Background The Wisteria floribunda agglutinin-positive human Mac-2-binding protein (WFA⁺-M2BP) is a new liver fibrosis glycobiomarker with unique fibrosis-related glyco-alteration. WFA⁺-M2BP is also a useful surrogate marker for the risk of developing hepatocellular carcinoma and for the liver functional reserve. Aim To evaluate the diagnostic ability of WFA⁺-M2BP for liver fibrosis in the clinical setting and the clinical utility of WFA⁺-M2BP for predicting the efficacy of direct-acting anti-viral (DAA) treatment for chronic hepatitis C patients. Methods The study included 159 genotype 1 hepatitis C patients who received DAA-based treatment (telaprevir or simeprevir) combined with pegylated-interferon alpha plus ribavirin (108 telaprevir- and 51 simeprevir-based triple treatment). The relation between baseline serum WFA⁺-M2BP and treatment efficacy was evaluated. Results The serum WFA⁺-M2BP level significantly increased with the progress of liver fibrosis. Area under the receiver operating characteristic curve analysis identified 2.17 as the cut-off index (COI) for WFA⁺-M2BP for diagnosing advanced fibrosis. The sustained virological response (SVR) rate was significantly, negatively correlated with the serum WFA⁺-M2BP level. Multiple logistic regression analysis found a low serum WFA⁺-M2BP level (<2.17 COI) to be independently associated with SVR (odds ratio, 4.35, P = 0.027).
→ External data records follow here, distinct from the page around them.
Lemma put_measure s i s' : put_step i s = Ok s' → (i < n)%nat → measure s' < measure s.
Proof.
  intros H Hi. unfold put_step in H.
  destruct (p_threads s i) as [| | | | | |p d|p d|p d h|p h|p h|p|curr] eqn:Epc; try done.
  - apply bind_Ok in H as (_ & _ & H). apply bind_Ok in H as (pr & Hp%deref_Ok & H).
    apply bind_Ok in H as (_ & _ & H). injection H as <-.
    lowers s Epc; [by intros; apply stale_same|]. cbn [set_pc p_tasks]. lia.
  - apply bind_Ok in H as (pr & Hp%deref_Ok & H). injection H as <-.
    lowers s Epc; [by intros; apply stale_same|]. cbn [set_pc p_tasks].
    rewrite (stale_fresh (set_pc _ _ s) p pr Hp). lia.
  - apply bind_Ok in H as (pr & Hp%deref_Ok & H). injection H as <-.
    lowers s Epc; [intros; by apply stale_field|]. cbn [set_pc p_tasks store_promise].
    pose proof (stale_field s p pr (satisfied pr) d p h Hp) as Hs.
    change (stale (set_pc _ _ ?s0) p h) with (stale s0 p h). lia.
  - apply bind_Ok in H as (pr & Hp%deref_Ok & H). injection H as <-.
    lowers s Epc; [intros; by apply stale_field|]. cbn [set_pc p_tasks store_promise].
    pose proof (stale_field s p pr 1 (datum pr) p h Hp) as Hs.
    change (stale (set_pc _ _ ?s0) p h) with (stale s0 p h). lia.
  - apply bind_Ok in H as (pr & Hp%deref_Ok & H).
    destruct (Z.eqb_spec (wait_list_head pr) h) as [<-|Hh]; injection H as <-.
    + eapply Z.le_lt_trans; [by eapply (measure_head s)|]. rewrite Epc. cbn [cost].
      rewrite (stale_fresh s p pr Hp). lia.
    + lowers s Epc; [by intros; apply stale_same|]. cbn [set_pc p_tasks].
      rewrite (stale_old s p pr h Hp Hh). lia.
  - apply bind_Ok in H as (pr & Hp%deref_Ok & H). injection H as <-.
    lowers s Epc; [by intros; apply stale_same|]. cbn [set_pc p_tasks].
    rewrite (stale_fresh (set_pc _ _ s) p pr Hp). lia.
  - destruct (negb _).
    + apply bind_Ok in H as (tk & Htk%deref_Ok & H). injection H as <-.
      lowers s Epc; [by intros; apply stale_same|]. cbn [set_pc p_tasks caller_cost]. lia.
    + injection H as <-. lowers s Epc; [by intros; apply stale_same|]. cbn [set_pc p_tasks]. lia.
Qed.
End measure.

Lemma pstep_measure n own s i s' :
  pinv own s → pstep i s = Ok s' → (i < n)%nat → measure n s' < measure n s.
Proof.
  intros Hinv H Hi. unfold pstep in H. destruct (p_threads s i) eqn:E; try done.
  - by eapply try_schedule_measure.
  - by eapply next_dep_measure.
  - by eapply register_measure.
  - by eapply register_measure.
  - by eapply register_measure.
  - by eapply put_measure.
  - by eapply put_measure.
  - by eapply put_measure.
  - by eapply put_measure.
  - by eapply put_measure.
  - by eapply put_measure.
  - by eapply put_measure.
Qed.

Lemma measure_low n s : - 8 * Z.of_nat n <= measure n s.
Proof.
  unfold measure. assert (0 <= tasks_weight n (p_tasks s)) as Ht.
  { unfold tasks_weight. apply (map_fold_weak_ind (λ r _, 0 <= r)); [done|].
    intros t tk m r _ Hr. pose proof (task_weight_pos n tk). lia. }
  pose proof (sum_le (λ i, cost n s (p_threads s i)) (λ _, 0) 8 n) as H.
  assert (∀ k, sum (λ _, 0) k = 0) as Hz by (induction k; cbn [sum]; lia).
  rewrite Hz in H. enough (0 <= sum (λ i, cost n s (p_threads s i)) n + 8 * Z.of_nat n) by lia.
  apply H. intros j _. destruct (p_threads s j) as [|? []|? [] []|? ? ? []|? ? ? ? []|? ? ? ? []| | | | | | |];
    cbn [cost caller_cost]; unfold stale; repeat case_match; lia.
Qed.

Lemma pstep_threads i s s' : pstep i s = Ok s' → ∃ x, p_threads s' = <[i := x]> (p_threads s).
Proof.
  unfold pstep, try_schedule_step, next_dep_step, register_step, put_step, hassert, mbind, res_bind.
  intros H. repeat case_match; simplify_eq; eexists; reflexivity.
Qed.

Lemma pstep_idle i s s' n :
  pstep i s = Ok s' → (∀ j, (n <= j)%nat → p_threads s j = Idle) →
  (i < n)%nat ∧ ∀ j, (n <= j)%nat → p_threads s' j = Idle.
Proof.
  intros H Hidle. assert (i < n)%nat as Hi.
  { destruct (decide (n <= i)%nat) as [Hle|]; [|lia]. unfold pstep in H. by rewrite Hidle in H. }
  split; [done|]. intros j Hj. destruct (pstep_threads i s s' H) as [x ->].
  rewrite fn_lookup_insert_ne by lia. by apply Hidle.
Qed.

(** The next step of the calls in progress, if any is. *)
Lemma some_step own s n :
  pinv own s → (∀ j, (n <= j)%nat → p_threads s j = Idle) →
  (∀ i, p_threads s i = Idle) ∨ ∃ i s', pstep i s = Ok s' ∧ ∃ own', pinv own' s'.
Proof.
  intros Hinv Hidle.
  assert (∀ k, (k <= n)%nat → (∀ i, (i < k)%nat → p_threads s i = Idle) ∨
    ∃ i, p_threads s i ≠ Idle) as Hk.
  { induction k as [|k IH]; intros Hle; [left; lia|]. destruct IH as [IH|?]; [lia| |by right].
    destruct (p_threads s k) eqn:E; [|right; exists k; by rewrite E..].
    left. intros i Hi. destruct (decide (i = k)) as [->|]; [done|apply IH; lia]. }
  destruct (Hk n) as [H|[i Hi]]; [lia| |].
  - left. intros i. destruct (decide (i < n)%nat); [auto|apply Hidle; lia].
  - right. destruct (pstep_ok own s i Hinv Hi) as (s' & E & Hs'). by exists i, s'.
Qed.

Lemma pstep_inv own s i s' : pinv own s → pstep i s = Ok s' → ∃ own', pinv own' s'.
Proof.
  intros Hinv H. destruct (pstep_ok own s i Hinv) as (s1 & E & Hs1).
  { intros E. unfold pstep in H. by rewrite E in H. }
  by assert (s1 = s') as -> by congruence.
Qed.

Lemma steps_bounded n js : ∀ own s s',
  pinv own s → (∀ j, (n <= j)%nat → p_threads s j = Idle) → prun (Step <$> js) s = Ok s' →
  Z.of_nat (length js) <= measure n s + 8 * Z.of_nat n.
Proof.
  induction js as [|i js IH]; intros own s s' Hinv Hidle H.
  - cbn. pose proof (measure_low n s). lia.
  - cbn in H. apply bind_Ok in H as (s1 & E & H).
    destruct (pstep_idle i s s1 n E Hidle) as [Hi Hidle1]. destruct (pstep_inv own s i s1 Hinv E) as [own1 H1].
    pose proof (IH own1 s1 s' H1 Hidle1 H). pose proof (pstep_measure n own s i s1 Hinv E Hi).
    rewrite length_cons. lia.
Qed.

Lemma steps_end n : ∀ k own s,
  measure n s + 8 * Z.of_nat n <= Z.of_nat k → pinv own s →
  (∀ j, (n <= j)%nat → p_threads s j = Idle) →
  ∃ js s', prun (Step <$> js) s = Ok s' ∧ ∀ i, p_threads s' i = Idle.
Proof.
  induction k as [|k IH]; intros own s Hk Hinv Hidle.
  all: destruct (some_step own s n Hinv Hidle) as [Hall|(i & s1 & E & own1 & H1)]; [by exists [], s|].
  all: destruct (pstep_idle i s s1 n E Hidle) as [Hi Hidle1].
  all: pose proof (pstep_measure n own s i s1 Hinv E Hi); pose proof (measure_low n s1).
  { lia. }
  destruct (IH own1 s1) as (js & s' & H' & Hend); [lia|done|done|].
  exists (i :: js), s'. split; [|done]. cbn. by rewrite E.
Qed.

(** ** Properties *)

(** C7: wait lists under concurrency.  Whatever the interleaving of spawns, puts
    and the registrations they make, no access fails or touches a task that was
    handed to the scheduler before; every task spawned is handed over at most
    once, the others are still in memory; and a task is handed over only when
    each of its futures is satisfied, with the datum of its put to read.  Each
    promise is put at most once, as the interface asks ([NoDup] of the puts). *)
Theorem promise_lists_safe ps ls s :
  NULL ∉ ps → prun ls (pinit ps) = Ok s → NoDup (p_puts s).*1 →
  (∀ i, p_threads s i ≠ Idle → ∃ s', pstep i s = Ok s') ∧
  p_spawned s ≡ₚ p_scheduled s ++ map_to_list (deps <$> p_tasks s) ∧
  ∀ t ds p, (t, ds) ∈ p_scheduled s → p ∈ ds →
    ∃ pr, p_promises s !! p = Some pr ∧ satisfied pr = 1 ∧ (p, datum pr) ∈ p_puts s.
Proof.
  intros Hn H Hnd. destruct (reached ps ls s Hn H Hnd) as [own Hinv]. split; [|split].
  - intros i Hi. destruct (pstep_ok own s i Hinv Hi) as (s' & E & _). by exists s'.
  - by apply log_tasks, (inv_log own).
  - intros t ds p Ht Hp. destruct (log_ready s (inv_log _ _ Hinv) t ds p Ht Hp) as (pr & Hpr & Hh).
    exists pr. split; [done|]. destruct (heap_list _ _ (inv_heap _ _ Hinv) p pr Hpr) as [_ [(_ & Hs & _)|[? _]]];
      [|done]. split; [done|].
    destruct (put_datum s (inv_puts _ _ Hinv) p pr Hpr) as [|[_ ?]]; [congruence|done].
Qed.

(** C3: no lost wakeup.  When no call is in progress, each task spawned has been
    handed to the scheduler, once, or waits for a promise that nobody has put:
    a registration that races with a put is never missed.  Each promise is put at
    most once, as the interface asks ([NoDup] of the puts). *)
Theorem promise_no_lost_wakeup ps ls s :
  NULL ∉ ps → prun ls (pinit ps) = Ok s → NoDup (p_puts s).*1 → (∀ i, p_threads s i = Idle) →
  ∃ waiting, p_spawned s ≡ₚ p_scheduled s ++ waiting ∧
    ∀ t ds, (t, ds) ∈ waiting → ∃ p, p ∈ ds ∧ p ∉ (p_puts s).*1.
Proof.
  intros Hn H Hnd Hidle. destruct (reached ps ls s Hn H Hnd) as [own Hinv].
  exists (map_to_list (deps <$> p_tasks s)). split; [by apply log_tasks, (inv_log own)|].
  intros t ds Ht%elem_of_map_to_list. rewrite lookup_fmap in Ht.
  apply fmap_Some in Ht as (tk & Ht & ->).
  destruct (heap_task _ _ (inv_heap _ _ Hinv) t tk Ht) as (_ & _ & Ho & (_ & _ & Hknown) & Hd).
  destruct (own t) as [|p|i] eqn:Eo; [done| |].
  - destruct (Hd p eq_refl) as (He & Hp & _ & _). destruct (Hknown _ _ He Hp) as [[pr Hpr] Hin].
    exists p. split; [done|]. intros Hput. destruct (put_closes s (inv_puts _ _ Hinv) p Hput) as [(qr & Hq & Hh)|[i Hi]].
    + assert (qr = pr) as -> by congruence.
      destruct (heap_list _ _ (inv_heap _ _ Hinv) p pr Hpr) as [_ [(_ & _ & Hl)|[? _]]]; [by apply (Hl t)|done].
    + by rewrite Hidle in Hi.
  - destruct (inv_threads _ _ Hinv i) as (l & _ & Hl & Hok). rewrite Hidle in Hok. cbn in Hok. subst l.
    by apply Hl, elem_of_nil in Eo.
Qed.

(** C14: the calls end.  The calls in progress on [n] threads make at most
    [measure n s + 8 n] accesses in total, in whatever order the threads move,
    even though each compare-and-swap is retried until it succeeds; and some
    order brings all of them to their end.  Each promise is put at most once, as
    the interface asks ([NoDup] of the puts). *)
Theorem promise_calls_end ps ls s n :
  NULL ∉ ps → prun ls (pinit ps) = Ok s → NoDup (p_puts s).*1 →
  (∀ i, (n <= i)%nat → p_threads s i = Idle) →
  (∀ js s', prun (Step <$> js) s = Ok s' → Z.of_nat (length js) <= measure n s + 8 * Z.of_nat n) ∧
  ∃ js s', prun (Step <$> js) s = Ok s' ∧ ∀ i, p_threads s' i = Idle.
Proof.
  intros Hn H Hnd Hidle. destruct (reached ps ls s Hn H Hnd) as [own Hinv]. split.
  - intros js s'. by eapply steps_bounded.
  - apply (steps_end n (Z.to_nat (measure n s + 8 * Z.of_nat n)) own); [|done..].
    pose proof (measure_low n s). lia.
Qed.

(** A task on two promises that are put while it registers: its first
    compare-and-swap fails because promise 1 was closed, and the put of
    promise 2 fails once because the task got in front of it. *)
Definition race : list plabel :=
  [CallSpawn 0 10 (User (Return 0)) false [1; 2]] ++ replicate 4 (Step 0) ++
  [CallPut 1 1 7] ++ replicate 6 (Step 1) ++ [CallPut 2 2 9] ++ replicate 3 (Step 2) ++
  replicate 6 (Step 0) ++ replicate 9 (Step 2).

Definition state_after (ls : list plabel) (ps : list Z) : pstate :=
  match prun ls (pinit ps) with Ok s => s | Err _ => pinit ps end.

Lemma state_after_ok ls ps :
  is_ok (prun ls (pinit ps)) = true → prun ls (pinit ps) = Ok (state_after ls ps).
Proof. unfold state_after. by destruct (prun ls (pinit ps)). Qed.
Even for prior nonresponders and patients with the interleukin-28B minor allele or histological advanced fibrosis, treatment outcome was favourable for patients with a low serum WFA⁺-M2BP level. Conclusion Serum WFA⁺-M2BP is a non-invasive liver fibrosis marker useful for predicting the efficacy of DAA-based triple therapy for chronic hepatitis C patients.